Klingt nach einem Gänsehaut-Garanten und tatsächlich überzeugt das Buch zu Beginn mit einer dichten, beklemmenden Atmosphäre. Laroux versteht es, Spannung aufzubauen und das Gefühl zu vermitteln, dass jederzeit etwas Unheilvolles geschehen könnte. Die religiös-fanatische Inselgemeinschaft, das alte Haus und das unterschwellige Gefühl, beobachtet zu werden, schaffen eine starke Kulisse für einen psychologisch aufgeladenen Horror. Leider bleibt diese Stärke im weiteren Verlauf unter einer Flut an Erotik-Szenen begraben.
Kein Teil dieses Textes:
(** One function of the three loops; [devs] is the caller's array and [i] the
    number of devices found.  A store outside the array is undefined. *)
Definition enumerate_func (nr_dev bus dev func : Z) '(devs, i) : uprog (list util_dev * Z) :=
  let bdf := pci_bdf bus dev func in
  vender_id ← pci_pdev_read_cfg bdf PCI_VENDOR_ID 2;
  device_id ← pci_pdev_read_cfg bdf PCI_DEVICE_ID 2;
  if negb (vender_id =? 0xFFFF) && negb (device_id =? 0xFFFF) && (i <? nr_dev) then
    if Z.of_nat (length devs) <=? i then stop_with Undef
    else mret (<[Z.to_nat i := UDev bdf vender_id device_id]> devs, u32 (i + 1))
  else mret (devs, i).

Definition pci_pdev_enumerate_dev (devs : list util_dev) (nr_dev : Z) : uprog (list util_dev * Z) :=
  for_up BUS_NUM 0 (λ bus,
    for_up DEV_NUM 0 (λ dev,
      for_up FUNC_NUM 0 (λ func, enumerate_func nr_dev bus dev func))) (devs, 0).
End PciUtil.

(** The searches of an array of [nr_dev] devices: the result, or an access
    outside the array. *)
Definition DEV_VEN_of (d : util_dev) : Z := DEV_VEN (device_id d) (vender_id d).

Fixpoint find_dev (n : nat) (p : util_dev → bool) (devs : list util_dev) : outcome (option util_dev) :=
  match n, devs with
  | O, _ => Ret None
  | S _, [] => Stop Undef
  | S n', d :: devs' => if p d then Ret (Some d) else find_dev n' p devs'
  end.

Definition found {A B} (f : A → B) (r : outcome (option A)) : outcome (option B) :=
  match r with Ret o => Ret (f <$> o) | Stop e => Stop e end.

(** [None] is the result [false]. *)
Definition get_pci_bdf_by_dev_vendor (devs : list util_dev) (nr_dev dev_vendor : Z) : outcome (option Z) :=
  found u_bdf (find_dev (Z.to_nat nr_dev) (λ d, DEV_VEN_of d =? dev_vendor) devs).

Definition is_dev_exist_by_dev_vendor (devs : list util_dev) (nr_dev dev_vendor : Z) : outcome (option unit) :=
  found (λ _, ()) (find_dev (Z.to_nat nr_dev) (λ d, DEV_VEN_of d =? dev_vendor) devs).

Definition is_dev_exist_by_bdf (devs : list util_dev) (nr_dev bdf : Z) : outcome (option unit) :=
  found (λ _, ()) (find_dev (Z.to_nat nr_dev) (λ d, u_bdf d =? bdf) devs).

(** [for (i = lsb; i <= msb; i++)] with [uint8_t i]; [0x01 << i] is an [int]: a
    shift by 31 gives the sign bit, and a shift by more is undefined. *)
Fixpoint mask_from (fuel : nat) (f : Z → Z → Z) (msb i mask : Z) : outcome Z :=
  match fuel with
  | O => Stop NoFuel
  | S fuel' =>
      if i <=? msb then
        if i <? 32 then mask_from fuel' f msb (u8 (i + 1)) (f mask (s32 (Z.shiftl 1 i))) else Stop Undef
      else Ret mask
  end.

Definition shift_umask (msb lsb : Z) : outcome Z :=
  mask_from 34 (λ mask b, Z.land mask (u64 (Z.lnot b))) msb lsb (2 ^ 64 - 1).

Definition shift_mask (msb lsb : Z) : outcome Z :=
  mask_from 34 (λ mask b, Z.lor mask (u64 b)) msb lsb 0.

(** ** Configuration accesses *)

Lemma calc_conf1 bdf off :
  0 <= off < 256 → pci_pdev_calc_address bdf off = PCI_CONF1_ADDRESS bdf (u8 off).
Proof.
  intros Ho. rewrite (wrap_small 8) by lia. unfold pci_pdev_calc_address, PCI_CONF1_ADDRESS.
  change PCI_CONFIG_ENABLE with (2 ^ 31). change (Z.shiftl 1 31) with (2 ^ 31).
  rewrite <- (wrap_small 8 off) by lia. apply Z.bits_inj'. intros i Hi.
  rewrite !Z.lor_spec, !testbit_wrap, !Z.lor_spec, testbit_wrap, Z.shiftl_spec, testbit_pow2 by lia.
  zcases; cbn; rewrite ?orb_true_r, ?orb_false_r; try done; lia.
Qed.

#[local] Ltac solve_size := split; [by vm_compute|tauto].

Section Access.
Context {St : Type} {io : PortIO St} {laws : Conf1Laws St}.

(** The register at [off] as these functions address it: the low bits of the
    offset select the data port too. *)
Definition cfg_get (s : St) (bdf off : Z) (n : nat) : Z :=
  cf_val s (PCI_CONF1_ADDRESS bdf (u8 off)) (data_off off n) n.
Definition cfg_set (s : St) (bdf off : Z) (n : nat) (v : Z) : St :=
  cf_put (cf_latch (PCI_CONF1_ADDRESS bdf (u8 off)) s) (PCI_CONF1_ADDRESS bdf (u8 off))
    (data_off off n) n (wrap (8 * n) v).

(** On a register that is accessed as a whole they are the accesses of pci.c. *)
Lemma cfg_get_conf s bdf off n : data_off off n = 0 → cfg_get s bdf off n = conf_get s bdf off n.
Proof using Type. unfold cfg_get. by intros ->. Qed.
Lemma cfg_set_conf s bdf off n v : data_off off n = 0 → cfg_set s bdf off n v = conf_set s bdf off n v.
Proof using Type. unfold cfg_set. by intros ->. Qed.

Lemma cfg_get_eq s s' bdf off n : conf_eq s s' → cfg_get s' bdf off n = cfg_get s bdf off n.
Proof using Type. intros H. apply H. Qed.

Definition size_ok (off : Z) (n : nat) : Prop := 0 <= off < 256 ∧ (n = 1%nat ∨ n = 2%nat ∨ n = 4%nat).

Lemma acc_size_ok off n : size_ok off n → acc_size n = n.
Proof using Type. by intros (_ & [->|[->| ->]]). Qed.

Lemma data_off_range off n : 0 <= data_off off n < 4.
Proof using Type.
  assert (∀ m, 0 <= m < 4 → 0 <= Z.land off m < 4) as H.
  { intros m Hm. rewrite <- (wrap_small 2 m) by lia.
    assert (Z.land off (wrap 2 m) = wrap 2 (Z.land off m)) as -> by zbits. by apply wrap_range. }
  unfold data_off. destruct n as [|[|[|n]]]; try lia; apply H; lia.
Qed.

Lemma wp_read_cfg bdf off n (Q : Z → util_state St → Prop) s :
  mmcfg_addr s = 0 → size_ok off n →
  (∀ h, conf_eq (hw s) h → Q (cfg_get (hw s) bdf off n) (UState 0 h)) →
  wp (pci_pdev_read_cfg bdf off n) Q s.
Proof using Type.
  intros Hm Hw HQ. unfold pci_pdev_read_cfg. wstep. wstep. rewrite Hm. cbn [negb Z.eqb].
  unfold on_hw. wstep. unfold pci_pdev_read_cfg_pio. rewrite (acc_size_ok _ _ Hw), Hm.
  rewrite calc_conf1 by apply Hw. unfold wp, mbind, prog_bind, PCI_CONFIG_ADDR, PCI_CONFIG_DATA.
  rewrite cf_out_addr, cf_in_data by apply data_off_range. rewrite cf_addr_latch, cf_val_latch.
  apply HQ. intros a o k. by rewrite cf_val_latch.
Qed.

Lemma wp_write_cfg bdf off n v (Q : unit → util_state St → Prop) s :
  mmcfg_addr s = 0 → size_ok off n → Q () (UState 0 (cfg_set (hw s) bdf off n v)) →
  wp (pci_pdev_write_cfg bdf off n v) Q s.
Proof using Type.
  intros Hm Hw HQ. unfold pci_pdev_write_cfg. wstep. wstep. rewrite Hm. cbn [negb Z.eqb].
  unfold on_hw. wstep. unfold pci_pdev_write_cfg_pio. rewrite (acc_size_ok _ _ Hw), Hm.
  rewrite calc_conf1 by apply Hw. unfold wp, mbind, prog_bind, PCI_CONFIG_ADDR, PCI_CONFIG_DATA.
  rewrite cf_out_addr, cf_out_data by apply data_off_range. by rewrite cf_addr_latch.
Qed.
End Access.

(** ** Enumeration *)

Section Enumerate.
Context {St : Type} {io : PortIO St} {laws : Conf1Laws St}.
Der Horror, der anfangs so intensiv wirkt, wird zunehmend vom Spice verdrängt, und das in einem Ausmaß, das die eigentliche Handlung fast erstickt. Kaum hat man sich in die bedrohliche Stimmung eingelesen, folgt die nächste ausufernde Sexszene, die weder emotional noch erzählerisch sinnvoll eingebettet ist. Besonders fragwürdig ist dabei, wie manche Szenen gestaltet sind, übertrieben, unpassend und stellenweise schlicht unangenehm. Der Horror tritt dadurch in den Hintergrund und verliert seine Wirkung.
Auch die Figuren leiden unter dieser Schwerpunktverschiebung. Salem wirkt oft naiv, passiv und emotional leer. Ihre schnelle Hingabe an Rayne erscheint weniger wie ein Ausdruck tiefer Verbindung, sondern eher wie eine ungesunde Abhängigkeit. Rayne selbst bleibt undurchsichtig, aber nicht im faszinierenden, sondern im blassen Sinn. Die Beziehung zwischen beiden soll gefährlich-verführerisch wirken, gleitet jedoch häufig in klischeehafte Dominanzmuster ab, die jegliche psychologische Tiefe vermissen lassen.
Der Schreibstil ist flüssig, und die Atmosphäre bleibt über weite Strecken stark, doch inhaltlich wirkt House of Rayne unausgegoren. Das Buch hätte ein intensiver, vielschichtiger Horrorroman werden können, der religiösen Fanatismus, weibliche Selbstfindung und übernatürlichen Schrecken miteinander verwebt. Stattdessen verliert es sich im Versuch, Dark Romance und Horror zu vereinen, ohne beiden Genres wirklich gerecht zu werden.